In the example above, you would replace <node-name> with the name of the node you want to evacuate. Once the OpenStack compute service has been disabled, you will need to evacuate all the virtual machines running on the node. To do this, run the following command:

$ nova host-evacuate-live <node-name>

In the example above, you would replace <node-name> with the name of the node you want to evacuate. This command will live migrate all the virtual machines running on the node to other nodes in the cluster.

Note

It is generally not recommended to use the nova client however the nova host-evacuate-live command is not available in the openstack client (see bug 2055552).

You can monitor the progress of this operation by seeing if there are any VMs left on the node by running the following command:

$ openstack server list --host <node-name>

Once all the virtual machines have been evacuated, you can safely perform maintenance on the node. When you are done with the maintenance, you can reenable the OpenStack compute service by running the following command:

$ openstack compute service set --enable <node-name> nova-compute

Note

Once you enable the compute service, the node will start accepting new VMs but it will not automatically move the VMs back to the node. You will need to manually move the VMs back to the node if you want them to run there.

Renewing Certificates

The certificates used by the Kubernetes cluster are valid for one year. They are automatically renewed when the cluster is upgraded to a new version of Kubernetes. However, if you are running the same version of Kubernetes for more than a year, you will need to manually renew the certificates.

To renew the certificates, run the following command on each one of your control plane nodes:

$ sudo kubeadm certs renew all

Once the certificates have been renewed, you will need to restart the Kubernetes control plane components to pick up the new certificates. You need to do this on each one of your control plane nodes by running the following command one at a time on each node:

$ ps auxf | egrep '(kube-(apiserver|controller-manager|scheduler)|etcd)' | awk '{ print $2 }' | xargs sudo kill

Changing controller network addresses

Changing the IP address of an existing controller node is a complex operation that affects multiple critical components of the Atmosphere deployment. The recommended approach is to remove and redeploy the controller node rather than attempting an in-place IP change.

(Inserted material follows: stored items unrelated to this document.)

(** * Mind-mate: the memory-extraction flow and the Node /chat guard

    A shallow embedding of the code this repository ships for its
    memory-extraction core, and of the Node backend's /chat handler:

    - [Supabase]: the two tables the flow touches and the query builder
      calls the code chains ([eq], [order], [limit], [update], [insert]),
      with a small state-and-exception monad for requests that can raise;
    - [MemoryArchitecture]: [_get_llm_response] and
      [extract_all_memories_parallel] (src/CODE_SNIPPETS.md, File 1);
    - [CodeSnippets]: workflow.py and main.py as given in
      src/CODE_SNIPPETS.md (Files 2 and 3);
    - [ExecutionSummary]: workflow.py and main.py as given in the
      implementation summary (src/unnamed/part_002, Tasks 3 to 8);
    - [Threads]: background extraction runs interleaved at the granularity
      of their requests to the chat_messages table;
    - [NodeBackend]: app.post("/chat") of
      src/r3f-virtual-girlfriend-backend/index.js;
    - [NodeTranscribe]: the audio files and app.post("/transcribe-and-chat")
      of the same file.

    The definitions come first, then the vocabulary of the statements and
    the sample data, then the properties. The two versions of workflow.py
    and main.py differ (window of 20 or of 15, one memories row per run or
    per memory, errors raised or logged), so each is embedded on its own
    and the properties say which version they are about. *)

From stdpp Require Import base decidable option list sorting strings pretty gmap.

(** ** Python results: a call returns or raises *)

Inductive exn : Type :=
| Exception (msg : string)
| ValueError (msg : string)
| JSONDecodeError (msg : string)
| TimeoutError (msg : string).

Inductive result (A : Type) : Type :=
| Ok (a : A)
| Raise (e : exn).
Arguments Ok {A} a.
Arguments Raise {A} e.

(** ** Supabase: tables, query builder, requests that may raise *)

Module Supabase.

(** uuids and timestamps are only compared, so integers stand for both. *)
Definition uuid : Type := Z.
Definition timestamp : Type := Z.

(** A row of chat_messages: the columns the code reads, and the two columns
    the migration adds (processed_into_memory DEFAULT false,
    memory_processed_at). *)
Record chat_message : Type := ChatMessage {
  id : uuid;
  session_id : string;
  role : string;
  content : string;
  created_at : timestamp;
  processed_into_memory : bool;
  memory_processed_at : option timestamp
}.
(** * TRIALDB Dataset API (apitry.py): the query, filter and paginate contract

    A shallow embedding of the four request handlers of [apitry.py] and of the
    pandas / re / FastAPI operations they call, followed by the properties of
    the handlers.

    Conventions of the embedding.
    - A Python [int] is a [Z]; [len] results are [Z] as well.
    - A Python [str] is a [string]: a sequence of code points below 256.
    - A handler either returns a value or raises an exception: see [outcome].
    - [re] is modelled on a fragment of its pattern language; what it does
      with any other pattern is a parameter of the handlers that filter.
    - A column holds what its dtype can hold: [int64] the 64-bit integers,
      [float64] the doubles, so that a whole number read from it is the double
      nearest to the number stored.  A lookup compares a column of integers
      with a 64-bit id exactly and a column of doubles with the double
      nearest to the id; what the comparison does with an id beyond the 64-bit
      integers that the column cannot hold is a parameter of the lookup. *)

From Stdlib Require Import ZArith List String Ascii Bool Lia Permutation.
From Stdlib Require Import Numbers.DecimalString Numbers.DecimalPos Numbers.DecimalZ.
Import ListNotations.

Local Open Scope string_scope.
Local Open Scope list_scope.
Local Open Scope Z_scope.

(** ** Outcomes of a handler *)

Inductive exn : Type :=
| KeyError (key : string)
    (* df[key] on a frame that has no column [key] *)
| AttributeError
    (* "Can only use .str accessor with string values!" *)
| ReError
    (* re.error: the filter value does not compile as a pattern *)
| HTTPException (status_code : Z) (detail : string)
| RequestValidationError
    (* raised by the framework for a rejected query or path parameter *)
| Exception (cls : string).
    (* any other exception, by the name of its class *)

Inductive outcome (A : Type) : Type :=
| Returns (a : A)
| Raises (e : exn).

Arguments Returns {A} a.
Arguments Raises {A} e.

Definition bind {A B : Type} (m : outcome A) (k : A -> outcome B) : outcome B :=
  match m with
  | Returns a => k a
  | Raises e => Raises e
  end.

Notation "x <- m ;; k" := (bind m (fun x => k))
  (at level 61, m at next level, right associativity).

(** The status line the framework answers with: an [HTTPException] carries its
    own code, a validation error is a 422, any other exception that escapes a
    handler is a 500. *)
Definition status_of (e : exn) : Z :=
  match e with
  | HTTPException code _ => code
  | RequestValidationError => 422
  | KeyError _ | AttributeError | ReError | Exception _ => 500
  end.

(** ** Python built-ins *)

Module Py.

Definition len {A : Type} (l : list A) : Z := Z.of_nat (List.length l).

(** Truthiness of an [Optional[str]]: [None] and [""] are falsy. *)
Definition truthy (o : option string) : bool :=
  match o with
  | None => false
  | Some "" => false
  | Some _ => true
  end.

(** Bound of a slice [l[start:stop]] on a sequence of length [n]: a negative
    bound counts from the end, and both are clamped to [0, n]. *)
Definition slice_bound (n i : Z) : Z :=
  if i <? 0 then Z.max 0 (n + i) else Z.min i n.

Definition slice {A : Type} (l : list A) (start stop : Z) : list A :=
  let n := len l in
  let lo := slice_bound n start in
  let hi := slice_bound n stop in
  firstn (Z.to_nat (hi - lo)) (skipn (Z.to_nat lo) l).

(** [str(i)] for an [int]: decimal digits, a leading minus sign when negative. *)
Definition str_of_int (i : Z) : string := NilZero.string_of_int (Z.to_int i).

(** Code points for which [str.isspace] holds, below 256. *)
Definition isspace (c : ascii) : bool :=
  let n := nat_of_ascii c in
  ((9 <=? n) && (n <=? 13) || (28 <=? n) && (n <=? 32)
   || (n =? 133) || (n =? 160))%nat.

Fixpoint lstrip (s : string) : string :=
  match s with
  | String c s' => if isspace c then lstrip s' else s
  | EmptyString => EmptyString
  end.

(** [rstrip]: a trailing run of white space is dropped. *)
Fixpoint rstrip (s : string) : string :=
  match s with
  | String c s' =>
      match rstrip s' with
      | EmptyString => if isspace c then EmptyString else String c EmptyString
      | t => String c t
      end
  | EmptyString => EmptyString
  end.

Definition strip (s : string) : string := rstrip (lstrip s).

(** ASCII case mapping, the part of [str.lower] / [str.upper] that acts on
    code points below 128. *)
Definition lower (c : ascii) : ascii :=
  let n := nat_of_ascii c in
  if ((65 <=? n) && (n <=? 90))%nat then ascii_of_nat (n + 32) else c.

Definition upper (c : ascii) : ascii :=
  let n := nat_of_ascii c in
  if ((97 <=? n) && (n <=? 122))%nat then ascii_of_nat (n - 32) else c.

Fixpoint str_lower (s : string) : string :=
  match s with
  | String c s' => String (lower c) (str_lower s')
  | EmptyString => EmptyString
  end.

Fixpoint str_upper (s : string) : string :=
  match s with
  | String c s' => String (upper c) (str_upper s')
  | EmptyString => EmptyString
  end.

Definition is_ascii (c : ascii) : bool := (nat_of_ascii c <? 128)%nat.

End Py.

(** ** Regular expressions

    [Series.str.contains(pat, case=False, na=False)] leaves [regex] at its
    default [True]: [pat] is compiled with [re.compile(pat, re.IGNORECASE)] and
    a string is kept when [search] finds a match anywhere in it.  The patterns
    modelled here are sequences of: an ordinary ASCII character, [.], the
    classes [\d] and [\D], and a backslash followed by a special character;
    such a sequence that ends in a lone backslash does not compile.  What [re]
    does with any other pattern is left open: see [engine]. *)

Module Re.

Components affected by address changes

When a controller node’s IP address changes, the following components are directly impacted:

  • etcd cluster: The etcd cluster stores its member list with specific IP addresses. Changing an IP requires careful reconfiguration of the cluster membership.

  • Ceph monitors: If Ceph monitors are running on controller nodes, they maintain a monitor map with specific IP addresses that must remain consistent across the cluster.

  • Kubernetes API server: The API server advertises its address to other components, and certificates may tie to specific IP addresses.

  • Virtual IP: The virtual IP configuration depends on the underlying node IP addresses for proper fail-over behavior.

  • DNS resolution: The fully qualified domain names (FQDNs) in the inventory must resolve to the correct IP addresses.

  • Network policies and firewall rules: Any security policies that reference specific controller IP addresses require updates.

Alternative approach for multiple controllers

If you need to change IP addresses for multiple controllers, consider deploying new controllers with the correct IP addresses first, then removing the old ones. This approach maintains higher availability throughout the process:

  1. Deploy new controller nodes with the desired IP addresses

  2. Wait for them to fully join the cluster and synchronize

  3. Remove the old controller nodes one at a time

Warning

Never attempt to change IP addresses on all controllers simultaneously. This will result in a complete control plane outage and potential data loss.

Important Considerations

  • Always maintain quorum in the etcd cluster (majority of nodes operational)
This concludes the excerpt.